Лицо у него было бледное, несколько скуластое, как у татар, с крохотными тоненькими усиками и с коротким, чуть-чуть приподнятым носом, именно таким, какой французы называют nez `a la cousine. Развеселый этот офицерик не произвел на меня никакого особенного впечатления, кроме только того, что взгляд его мне показался каким-то тяжелым, сосредоточенным…“
А вот отзыв самого благонравного поручика Синицына: „Я, вы знаете, люблю, чтобы у меня все было в порядке… А тут вдруг, откуда ни возьмись, влетает к вам товарищ по школе, курит, сыплет пепел везде, где попало, тогда как я ему указываю на пепельницу, и вдобавок швыряет окурки своих проклятых пахитос в мои цветочные горшки и, при всем этом, без милосердия болтает, лепечет, рассказывает всякие грязные истории о петербургских продажных красавицах, декламирует самые скверные французские стишонки… Небось, не допросишься, чтоб что-нибудь свое прочел! ленив, пострел, ленив страшно, и что ни напишет, все или прячет куда-то или жжет на раскурку трубок своих же сорви-голов-гусаров…“
Таково первое впечатление от Лермонтова: самый обыкновенный гусарский офицерик.

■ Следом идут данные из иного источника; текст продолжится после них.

(** * Menu visibility and staking-account role derivation of crust-apps

    A shallow embedding of
    - [packages/apps/src/Menu/index.tsx]: [logDisabled], [checkVisible],
      [extractGroups];
    - the staking [Account] row component: the role effect, the
      guarantee-target effect and the stake-value effect;
    together with the properties the specification states about them. *)

From Stdlib Require Import ZArith NArith List Bool Ascii String Lia.
From Stdlib Require Import DecimalString DecimalPos DecimalN.
From stdpp Require Import base option list strings gmap.

Local Open Scope string_scope.
Local Open Scope list_scope.
Local Open Scope Z_scope.

(** ** The JavaScript runtime notions the two sources rely on *)

Module JS.

(** Truthiness of a value of type [string | undefined]: [undefined] and
    the empty string are falsy, every other string is truthy. *)
Definition truthy_string (v : option string) : bool :=
  match v with
  | None => false
  | Some s => negb (String.eqb s "")
  end.

(** [Array.prototype.toString] on an array of strings: the elements
    joined by commas. *)
Definition Array_toString (xs : list string) : string :=
  String.concat "," xs.

(** [Array.prototype.indexOf(x) != -1]. *)
Definition includes (x : string) (xs : list string) : bool :=
  existsb (String.eqb x) xs.

(** *** Plain objects used as string-keyed maps

    An object literal [{}] has the own properties the program sets, in
    insertion order, and inherits the properties of [Object.prototype].
    A property read [o[k]] sees both. *)

Definition Object_prototype_keys : list string :=
  [ "constructor"; "__defineGetter__"; "__defineSetter__";
    "hasOwnProperty"; "__lookupGetter__"; "__lookupSetter__";
    "isPrototypeOf"; "propertyIsEnumerable"; "toString"; "valueOf";
    "__proto__"; "toLocaleString" ].

Definition inherited (k : string) : bool := includes k Object_prototype_keys.

Section Obj.
Context {V : Type}.

(** Own properties, oldest first. *)
Definition Obj := list (string * V).

Inductive Prop_read :=
| Own (v : V)
| Inherited
| Undefined.

Fixpoint own_get (o : Obj) (k : string) : option V :=
  match o with
  | [] => None
  | (k', v) :: o' => if String.eqb k k' then Some v else own_get o' k
  end.

(** [o[k]] *)
Definition get (o : Obj) (k : string) : Prop_read :=
  match own_get o k with
  | Some v => Own v
  | None => if inherited k then Inherited else Undefined
  end.

(** [o[k] = v] for a key that is not yet an own property: the property
    is created after the existing ones. *)
Definition define (o : Obj) (k : string) (v : V) : Obj := o ++ [(k, v)].

(** In-place change of the value held by the own property [k]. *)
Fixpoint modify (o : Obj) (k : string) (f : V -> V) : Obj :=
  match o with
  | [] => []
  | (k', v) :: o' =>
      if String.eqb k k' then (k', f v) :: o' else (k', v) :: modify o' k f
  end.

(** *** Property enumeration order

    [Object.values] lists the own properties whose key is an array
    index (a canonical decimal numeral below 2^32 - 1) first, by
    ascending index, and then the other string keys in insertion
    order. *)

Definition digit (c : ascii) : option N :=
  let n := N_of_ascii c in
  if ((48 <=? n) && (n <=? 57))%N then Some (n - 48)%N else None.

Fixpoint digits (s : string) (acc : N) : option N :=
  match s with
  | EmptyString => Some acc
  | String c s' =>
      match digit c with
      | Some d => digits s' (acc * 10 + d)%N
      | None => None
      end
  end.

Definition array_index (k : string) : option N :=
  match k with
  | EmptyString => None
  | String c rest =>
      if Ascii.eqb c "0" && negb (String.eqb rest "") then None
      else match digits k 0 with
           | Some n => if (n <=? 4294967294)%N then Some n else None
           | None => None
           end
  end.

Fixpoint insert_by_index (i : N) (v : V) (l : list (N * V)) : list (N * V) :=
  match l with
  | [] => [(i, v)]
  | (j, w) :: l' =>
      if (i <? j)%N then (i, v) :: l else (j, w) :: insert_by_index i v l'
  end.

(** The own properties with an array-index key, by ascending index. *)
Fixpoint indexed (o : Obj) : list (N * V) :=
  match o with
  | [] => []
  | (k, v) :: o' =>
      match array_index k with
      | Some i => insert_by_index i v (indexed o')
      | None => indexed o'
      end
  end.

(** The own properties with any other key, in insertion order. *)
Fixpoint named (o : Obj) : list V :=
  match o with
  | [] => []
  | (k, v) :: o' =>
      match array_index k with
      | Some _ => named o'
      | None => v :: named o'
      end
  end.

(** [Object.values(o)] *)
Definition values (o : Obj) : list V := map snd (indexed o) ++ named o.

End Obj.
Arguments Obj : clear implicits.

(** A key that is neither an array index nor the name of an inherited
    property: on such keys an object literal behaves as an
    insertion-ordered map. *)
Definition plain_key (k : string) : bool :=
  match array_index k with
  | Some _ => false
  | None => negb (inherited k)
  end.

(** *** Numbers

    A [Number] is an IEEE 754 binary64 value.  Only the conversion of a
    non-negative integer is needed here: [Number(v)] is the binary64
    value nearest to [v], ties going to the even significand.  Chain
    balances are below 2^128, far from the overflow threshold. *)
Definition Number_of (v : N) : N :=
  let e := N.log2 v in
  if (e <? 53)%N then v
  else
    let sh := (e - 52)%N in
    let q := N.shiftr v sh in
    let r := (v - N.shiftl q sh)%N in
    let half := N.shiftl 1 (sh - 1) in
    let q' := if (r <? half)%N then q
              else if (half <? r)%N then (q + 1)%N
              else if N.even q then q else (q + 1)%N in
    N.shiftl q' sh.

Definition decimal (n : N) : string := NilZero.string_of_uint (N.to_uint n).

(** [Number.prototype.toString] picks the decimal numeral [s * 10^(n-k)]
    with the fewest significant digits [k] that converts back to the
    number, the nearest one when several do.  [shortest_at m p] is that
    choice of [s] among the multiples of [p = 10^(n-k)]. *)
Definition shortest_at (m p : N) : option N :=
  let lo := (m / p)%N in
  let hi := (lo + 1)%N in
  let ok s := N.eqb (Number_of (s * p)) m in
  match ok lo, ok hi with
  | true, true =>
      let dlo := (m - lo * p)%N in
      let dhi := (hi * p - m)%N in
      if (dlo <? dhi)%N then Some lo
      else if (dhi <? dlo)%N then Some hi
      else Some (if N.even lo then lo else hi)
  | true, false => Some lo
  | false, true => Some hi
  | false, false => None
  end.

(** Search from [k = 1] upwards; [j] is [n - k], the number of trailing
    zeros. *)
Fixpoint shortest (m : N) (j : nat) : N :=
  match j with
  | O => m
  | S j' =>
      let p := (10 ^ N.of_nat j)%N in
      match shortest_at m p with
      | Some s => (s * p)%N
      | None => shortest m j'
      end
  end.

(** [m.toString()] for a number [m] with a non-negative integer value.
    Below 10^21 the result is a plain decimal numeral; from 10^21 on it
    is in exponential notation, represented by [None]. *)
Definition Number_toString (m : N) : option string :=
  if (m <? 10 ^ 21)%N
  then Some (decimal (shortest m (String.length (decimal m) - 1)))
  else None.

(** [new BN(text)] for a decimal numeral: its value.  Other texts are
    outside this function ([None]); what the library makes of them is a
    parameter of [Account.toBN]. *)
Definition BN_of_string (text : string) : option N :=
  match text with
  | EmptyString => None
  | _ => option_map N.of_uint (NilEmpty.uint_of_string text)
  end.

End JS.

(** ** The diagnostics log: module state of [Menu/index.tsx] *)

Module Menu.

(** One [console.warn] call: the route it was issued for and the line
    written. *)
Record Warning := { w_route : string; w_line : string }.

(** The module-level [disabledLog] map and the console output so far
    (most recent last). *)
Record Log := {
  disabledLog : gmap string string;
  console : list Warning
}.

(** State at module load: [new Map()], nothing written. *)
Definition start : Log := {| disabledLog := ∅; console := [] |}.

(** Computations that read and update the log. *)
Definition M (A : Type) : Type := Log -> A * Log.

Definition ret {A} (a : A) : M A := fun st => (a, st).

Definition bind {A B} (m : M A) (k : A -> M B) : M B :=
  fun st => let (a, st') := m st in k a st'.

Notation "x <- m ;; k" := (bind m (fun x => k))
  (at level 100, m at next level, right associativity).
Notation "m ;;; k" := (bind m (fun _ => k))
  (at level 100, right associativity).

(** [routes.filter(p)] for a predicate with effects: the predicate runs
    once per element, left to right. *)
Fixpoint filterM {A} (p : A -> M bool) (l : list A) : M (list A) :=
  match l with
  | [] => ret []
  | x :: l' =>
      b <- p x ;;
      rest <- filterM p l' ;;
      ret (if b then x :: rest else rest)
  end.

Однажды с пьяной компанией на тройках, в два часа ночи въезжая в Петербург, на заставе у шлагбаума, где требовали расписки от въезжающих, Лермонтов расписался: „Российский дворянин Скот Чурбанов“.
Я никогда не забуду, как в 80-х годах, во время моего собственного юношеского увлечения Лермонтовым, отец мой передал мне отзыв о нем гр. Адлерберга, министра двора при Александре II, старика, который лично был знаком с Лермонтовым: „Вы представить себе не можете, какой это был грязный человек!“ Для гр. Адлерберга Лермонтов был именно „Скот Чурбанов“.
Вл. Соловьев не преувеличил, а скорее преуменьшил пошлость, „свинство“ Лермонтова.
Чтобы в этом убедиться, стоит прочесть „Записки Екатерины Александровны Хвостовой“.
Лермонтов ухаживал за ней долго и упорно, довел ее до признания в любви, произнося кощунственно такие слова:
„Полюби меня, и буду верить в Бога… Ты одна можешь спасти мою душу…“
„Он поработил меня совершенно, — признается Катенька. — Мне стало страшно за себя. Я как будто чувствовала бездну под своими ногами. Он же уговаривал меня на побег и тайный брак“.
Когда же убедился, что она готова на все, написал ей анонимное письмо, в котором говорил о себе самом: „Поверьте, он недостоин вас. Для него нет ничего святого, он никого не любит. Я ничего не имею против него, кроме презрения, которое он вполне заслуживает“.
Письмо перехватили родственники. В доме наступил ад. „Удивительно, как в ту ночь я не выплакала все сердце и осталась в своем уме, — пишет Хвостова. — Он убил во мне душу“. Но разлюбить его она не могла. „Куда девалась моя гордость!.. Я готова была стать перед ним на колени, лишь бы он ласково взглянул на меня“.
Они встречались на балах. „Он все не смотрел на меня; не было возможности заговорить с ним. Наконец, я спросила его:
— Ради Бога, скажите, за что вы сердитесь?
— Я вас больше не люблю, да кажется, и никогда не любил“, — ответил Лермонтов».
«Теперь я не пишу романов — я их переживаю», — записал он в дневнике. «Я наделе заготовляю материалы для моих сочинений», — сказал он однажды самой жертве.
Есть человеческие мерзости, которых нельзя простить ни за какое величие. Читая признания бедной Катеньки, хочется иногда воскликнуть: подлец, вовсе не какой-нибудь великий злодей, а средней руки подлец, настоящий хулиган!